La nemesi della libertà
di Michele Gelardi
I pianificatori non smettono mai di lavorare. Si affaticano inutilmente, ma non demordono. I ripetuti fallimenti dei famigerati piani quinquennali sovietici non hanno insegnato loro alcunché. Non hanno capito che la libertà è più forte dell’oppressione e l’ordine spontaneo della convivenza umana si prende sempre la sua rivincita sull’ordine pianificato e autoritario, ancorché abusivamente denominato “democratico”. Oggi i novelli pianificatori si arrovellano intorno all’agenda Davos 2030. Entro quella data devono salvare l’umanità e c’è poco tempo, sicché sono particolarmente “agitati”. Consiglierei loro di non agitarsi, meditando, magari all’interno di un silenzioso chiostro monacale, sui motivi di fondo dei ripetuti fallimenti dell’ordine pianificato, che potrei riassumere in una formula: la nemesi della libertà. In tempi nei quali la libertà arretra in tutto il mondo occidentale, sotto i colpi del “politicamente corretto”, della “cancel culture” e del pensiero unico, riesce difficile crederci; eppure è così: la nemesi è ineluttabile.
La fallacia dell’ordine pianificato si deve in primo luogo all’impossibilità della reductio ad unum dell’intelligenza umana dispersa. Ogni uomo possiede un frammento del sapere universale e un patrimonio esclusivo, cognitivo e relazionale, che ne fa il migliore curatore dei suoi interessi. Il pianificatore, dovendo centralizzare le decisioni, vuole centralizzare le conoscenze dei mille fattori che incidono sulla cura di quegli interessi; ma non può riuscirvi. La seconda ragione può ravvisarsi nell’unicità degli eventi storici e del loro corso. Come ammoniva Popper in “Miseria dello storicismo”, il processo storico non può essere previsto con una legge, ma solamente con una ipotesi storica singolare. A ciò si aggiunga il fenomeno dell’eterogenesi dei fini. L’intenzione impressa all’azione umana non può fronteggiare la complessità dei riflessi non previsti e non voluti, che a loro volta innescano nel tessuto sociale ulteriori catene incontrollabili di eventi consequenziali. E ciò che vale per l’azione individuale, vale a maggior ragione per l’azione sociale dei gruppi e per i programmi dell’autorità politica.
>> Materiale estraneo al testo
(* ================================================================== *)
(** * Part I.  The program                                             *)
(* ================================================================== *)

(** ** Array entries: reals with the IEEE special values *)

Inductive xreal : Type :=
  | Fin (r : R)
  | PInf
  | NInf
  | NaN.

Inductive sign : Type := Neg | Zero | Pos.

Definition Rsign (r : R) : sign :=
  match total_order_T r 0 with
  | inleft (left _) => Neg
  | inleft (right _) => Zero
  | inright _ => Pos
  end.

Definition sign_opp (s : sign) : sign :=
  match s with Neg => Pos | Zero => Zero | Pos => Neg end.

(** [inf * s]: an infinity of sign [s]; [inf * 0] is [nan]. *)
Definition signed_inf (s : sign) : xreal :=
  match s with Pos => PInf | Neg => NInf | Zero => NaN end.

Definition xneg (a : xreal) : xreal :=
  match a with
  | Fin x => Fin (- x)
  | PInf => NInf
  | NInf => PInf
  | NaN => NaN
  end.

Definition xadd (a b : xreal) : xreal :=
  match a, b with
  | NaN, _ | _, NaN => NaN
  | Fin x, Fin y => Fin (x + y)
  | PInf, NInf | NInf, PInf => NaN
  | PInf, _ | _, PInf => PInf
  | NInf, _ | _, NInf => NInf
  end.

Definition xsub (a b : xreal) : xreal := xadd a (xneg b).

Definition xmul (a b : xreal) : xreal :=
  match a, b with
  | NaN, _ | _, NaN => NaN
  | Fin x, Fin y => Fin (x * y)
  | Fin x, PInf | PInf, Fin x => signed_inf (Rsign x)
  | Fin x, NInf | NInf, Fin x => signed_inf (sign_opp (Rsign x))
  | PInf, PInf | NInf, NInf => PInf
  | PInf, NInf | NInf, PInf => NInf
  end.

(** Division.  There is one zero: the sign of a float zero, which decides
    the sign of [x / 0] in IEEE arithmetic, is not modelled, and a finite
    quotient never overflows. *)
Definition xdiv (a b : xreal) : xreal :=
  match a, b with
  | NaN, _ | _, NaN => NaN
  | Fin x, Fin y =>
      match Rsign y with
      | Zero => signed_inf (Rsign x)
      | _ => Fin (x / y)
      end
  | Fin _, _ => Fin 0
  | PInf, Fin y => match Rsign y with Neg => NInf | _ => PInf end
  | NInf, Fin y => match Rsign y with Neg => PInf | _ => NInf end
  | _, _ => NaN
  end.

(** [a ** n] for a literal natural exponent, by repeated multiplication;
    exact, so a power of a nonzero real is never zero and never infinite. *)
Fixpoint xpow (a : xreal) (n : nat) : xreal :=
  match n with
  | O => Fin 1
  | S O => a
  | S m => xmul a (xpow a m)
  end.

Definition xsqrt (a : xreal) : xreal :=
  match a with
  | Fin x => match Rsign x with Neg => NaN | _ => Fin (sqrt x) end
  | PInf => PInf
  | _ => NaN
  end.

Definition xlog (a : xreal) : xreal :=
  match a with
  | Fin x =>
      match Rsign x with
      | Pos => Fin (ln x)
      | Zero => NInf
      | Neg => NaN
      end
  | PInf => PInf
  | _ => NaN
  end.

(** The exact exponential: positive on every real, where the float one
    underflows to zero and overflows to [+inf]. *)
Definition xexp (a : xreal) : xreal :=
  match a with
  | Fin x => Fin (exp x)
  | PInf => PInf
  | NInf => Fin 0
  | NaN => NaN
  end.

(** Strict order; every comparison with [nan] is false. *)
Definition xltb (a b : xreal) : bool :=
  match a, b with
  | NaN, _ | _, NaN => false
  | Fin x, Fin y => if Rlt_dec x y then true else false
  | NInf, NInf | PInf, _ | _, NInf => false
  | _, _ => true
  end.

(** A comparison yields a 0/1-valued entry. *)
Definition of_bool (b : bool) : xreal := if b then Fin 1 else Fin 0.
Definition xlt (a b : xreal) : xreal := of_bool (xltb a b).
Definition xgt (a b : xreal) : xreal := of_bool (xltb b a).

(** Truth value of an entry used as a condition: anything but zero. *)
Definition truthy (c : xreal) : bool :=
  match c with
  | Fin x => match Rsign x with Zero => false | _ => true end
  | _ => true
  end.

(** ** Tensors: 0-d scalars and 1-d vectors, with broadcasting *)

Inductive tensor (A : Type) : Type :=
  | Scalar (a : A)
  | Vector (l : list A).
Arguments Scalar {A} a.
Arguments Vector {A} l.

Definition tmap {A B} (f : A -> B) (u : tensor A) : tensor B :=
  match u with
  | Scalar a => Scalar (f a)
  | Vector l => Vector (map f l)
  end.

(** Elementwise binary operation.  A scalar is broadcast against a vector;
    two vectors must have the same length, otherwise the operation fails. *)
Definition tmap2 {A B C} (f : A -> B -> C) (u : tensor A) (v : tensor B)
  : option (tensor C) :=
  match u, v with
  | Scalar a, Scalar b => Some (Scalar (f a b))
  | Scalar a, Vector l => Some (Vector (map (f a) l))
  | Vector l, Scalar b => Some (Vector (map (fun x => f x b) l))
  | Vector l1, Vector l2 =>
      if Nat.eqb (length l1) (length l2)
      then Some (Vector (zip_with f l1 l2))
      else None
  end.

Definition select (c : xreal) (ab : xreal * xreal) : xreal :=
  if truthy c then fst ab else snd ab.

(** [T.switch(cond, ift, iff)], elementwise over the broadcast operands. *)
Definition tswitch (c a b : tensor xreal) : option (tensor xreal) :=
  match tmap2 pair a b with
  | Some ab => tmap2 select c ab
  | None => None
  end.

(** [T.sum]: the sum of all entries, a 0-d result. *)
Definition tsum (u : tensor xreal) : tensor xreal :=
  match u with
  | Scalar a => Scalar a
  | Vector l => Scalar (fold_left xadd l (Fin 0))
  end.

Abbreviation tval := (tensor xreal).

(** ** Exceptions *)

(** [UnusedInputError] and [MissingInputError] are the two errors of
    [theano.function]; [EngineError] stands for whatever else an external
    collaborator ([T.grad], the minimizer) raises. *)
Inductive exn : Type :=
  | AttributeError (attr : string)
  | ValueError (msg : string)
  | UnusedInputError
  | MissingInputError
  | EngineError.

Inductive result (A : Type) : Type :=
  | Ok (a : A)
  | Raise (e : exn).
Arguments Ok {A} a.
Arguments Raise {A} e.

(** ** Symbolic expressions *)

(** A symbolic input created by [T.vector(name)] ([hdim = 1]) or
    [T.scalar(name)] ([hdim = 0]); [hid] is its object identity. *)
Record handle : Type := mkHandle {
  hid : nat;
  hname : string;
  hdim : nat
}.

Inductive texpr : Type :=
  | T_var (h : handle)
  | T_const (c : xreal)
  | T_add (a b : texpr)
  | T_sub (a b : texpr)
  | T_mul (a b : texpr)
  | T_div (a b : texpr)
  | T_neg (a : texpr)
  | T_pow (a : texpr) (n : nat)
  | T_log (a : texpr)
  | T_exp (a : texpr)
  | T_sqrt (a : texpr)
  | T_gt (a b : texpr)
  | T_lt (a b : texpr)
  | T_switch (c a b : texpr)
  | T_sum (a : texpr).

(** An environment gives values to input identities. *)
Definition env : Type := nat -> option tval.

Definition lift1 (f : tval -> tval) (x : option tval) : option tval :=
  match x with Some u => Some (f u) | None => None end.

Definition lift2 (f : tval -> tval -> option tval) (x y : option tval)
  : option tval :=
  match x, y with Some u, Some v => f u v | _, _ => None end.

Fixpoint eval (rho : env) (e : texpr) : option tval :=
  match e with
  | T_var h => rho (hid h)
  | T_const c => Some (Scalar c)
  | T_add a b => lift2 (tmap2 xadd) (eval rho a) (eval rho b)
  | T_sub a b => lift2 (tmap2 xsub) (eval rho a) (eval rho b)
  | T_mul a b => lift2 (tmap2 xmul) (eval rho a) (eval rho b)
  | T_div a b => lift2 (tmap2 xdiv) (eval rho a) (eval rho b)
  | T_neg a => lift1 (tmap xneg) (eval rho a)
  | T_pow a n => lift1 (tmap (fun x => xpow x n)) (eval rho a)
  | T_log a => lift1 (tmap xlog) (eval rho a)
  | T_exp a => lift1 (tmap xexp) (eval rho a)
  | T_sqrt a => lift1 (tmap xsqrt) (eval rho a)
  | T_gt a b => lift2 (tmap2 xgt) (eval rho a) (eval rho b)
  | T_lt a b => lift2 (tmap2 xlt) (eval rho a) (eval rho b)
  | T_switch c a b =>
      match eval rho c, eval rho a, eval rho b with
      | Some vc, Some va, Some vb => tswitch vc va vb
      | _, _, _ => None
      end
  | T_sum a => lift1 tsum (eval rho a)
  end.

(** The symbolic inputs an expression mentions. *)
Fixpoint inputs_of (e : texpr) : list handle :=
  match e with
  | T_var h => [h]
  | T_const _ => []
  | T_add a b | T_sub a b | T_mul a b | T_div a b | T_gt a b | T_lt a b =>
      inputs_of a ++ inputs_of b
  | T_neg a | T_pow a _ | T_log a | T_exp a | T_sqrt a | T_sum a =>
      inputs_of a
  | T_switch c a b => inputs_of c ++ inputs_of a ++ inputs_of b
  end.

(** ** [theano.function] *)

(** Positional binding of argument values to the inputs.  It is used only
    under [accepts], which has checked the number of arguments and the
    number of dimensions of each. *)
Fixpoint bind_inputs (inputs : list handle) (args : list tval) : env :=
  match inputs, args with
  | h :: inputs', a :: args' =>
      fun i => if Nat.eqb i (hid h) then Some a else bind_inputs inputs' args' i
  | _, _ => fun _ => None
  end.

(** A value fits an input made by [T.scalar] when it is 0-d and an input
    made by [T.vector] when it is 1-d. *)
Definition fits (h : handle) (a : tval) : bool :=
  match a with
  | Scalar _ => Nat.eqb (hdim h) 0
  | Vector _ => Nat.eqb (hdim h) 1
  end.

(** The argument check of a compiled function: one value per input, each of
    the input's number of dimensions. *)
Fixpoint accepts (inputs : list handle) (args : list tval) : bool :=
  match inputs, args with
  | [], [] => true
  | h :: inputs', a :: args' => fits h a && accepts inputs' args'
  | _, _ => false
  end.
È evidente poi che la pianificazione comporta dosi sempre più massicce di autoritarismo, proprio in funzione della sua stessa fallacia. L’autorità pianificatrice deve impedire che i sudditi agiscano in libertà, per l’ovvia considerazione che la libertà non produce omologazione. Il pianificatore impone la sua volontà al pianificato con una dose iniziale, supponiamo anche minima, di vis coattiva; dopo il primo fallimento è costretto a rincarare la dose, per evitare il secondo fallimento; ma non lo evita e rincara ulteriormente la dose, fino all’infinito. La pianificazione induce la coercizione progressiva; è questa “la via della schiavitù” indicata da Hayek.
Il grande pensatore liberale annovera la circolazione monetaria tra gli ordini spontanei, assieme al diritto, alla lingua, al mercato etc.. E innegabile che, nella storia umana, la moneta si è formata spontaneamente, a partire dal pecus, fino ai gettoni telefonici, che per un certo periodo in Italia hanno sostituito le 200 lire. Ma l’autorità politica ha pensato bene di imporre il monopolio della moneta, mortificando l’ordine spontaneo. Il paradigma di Hayek non sembrava più attuale. Ebbene oggi la crescente diffusione dei Bitcoin ci ricorda che l’ordine spontaneo, per quanto mortificato, si prende sempre la sua rivincita sull’ordine autoritario del pianificatore. Ne possono gioire i liberali. Devono opporsi con estrema decisione ai novelli pianificatori di Davos, ma non devono temerli. L’agenda di costoro è destinata al fallimento, non diversamente dai piani quinquennali dell’ex Unione Sovietica.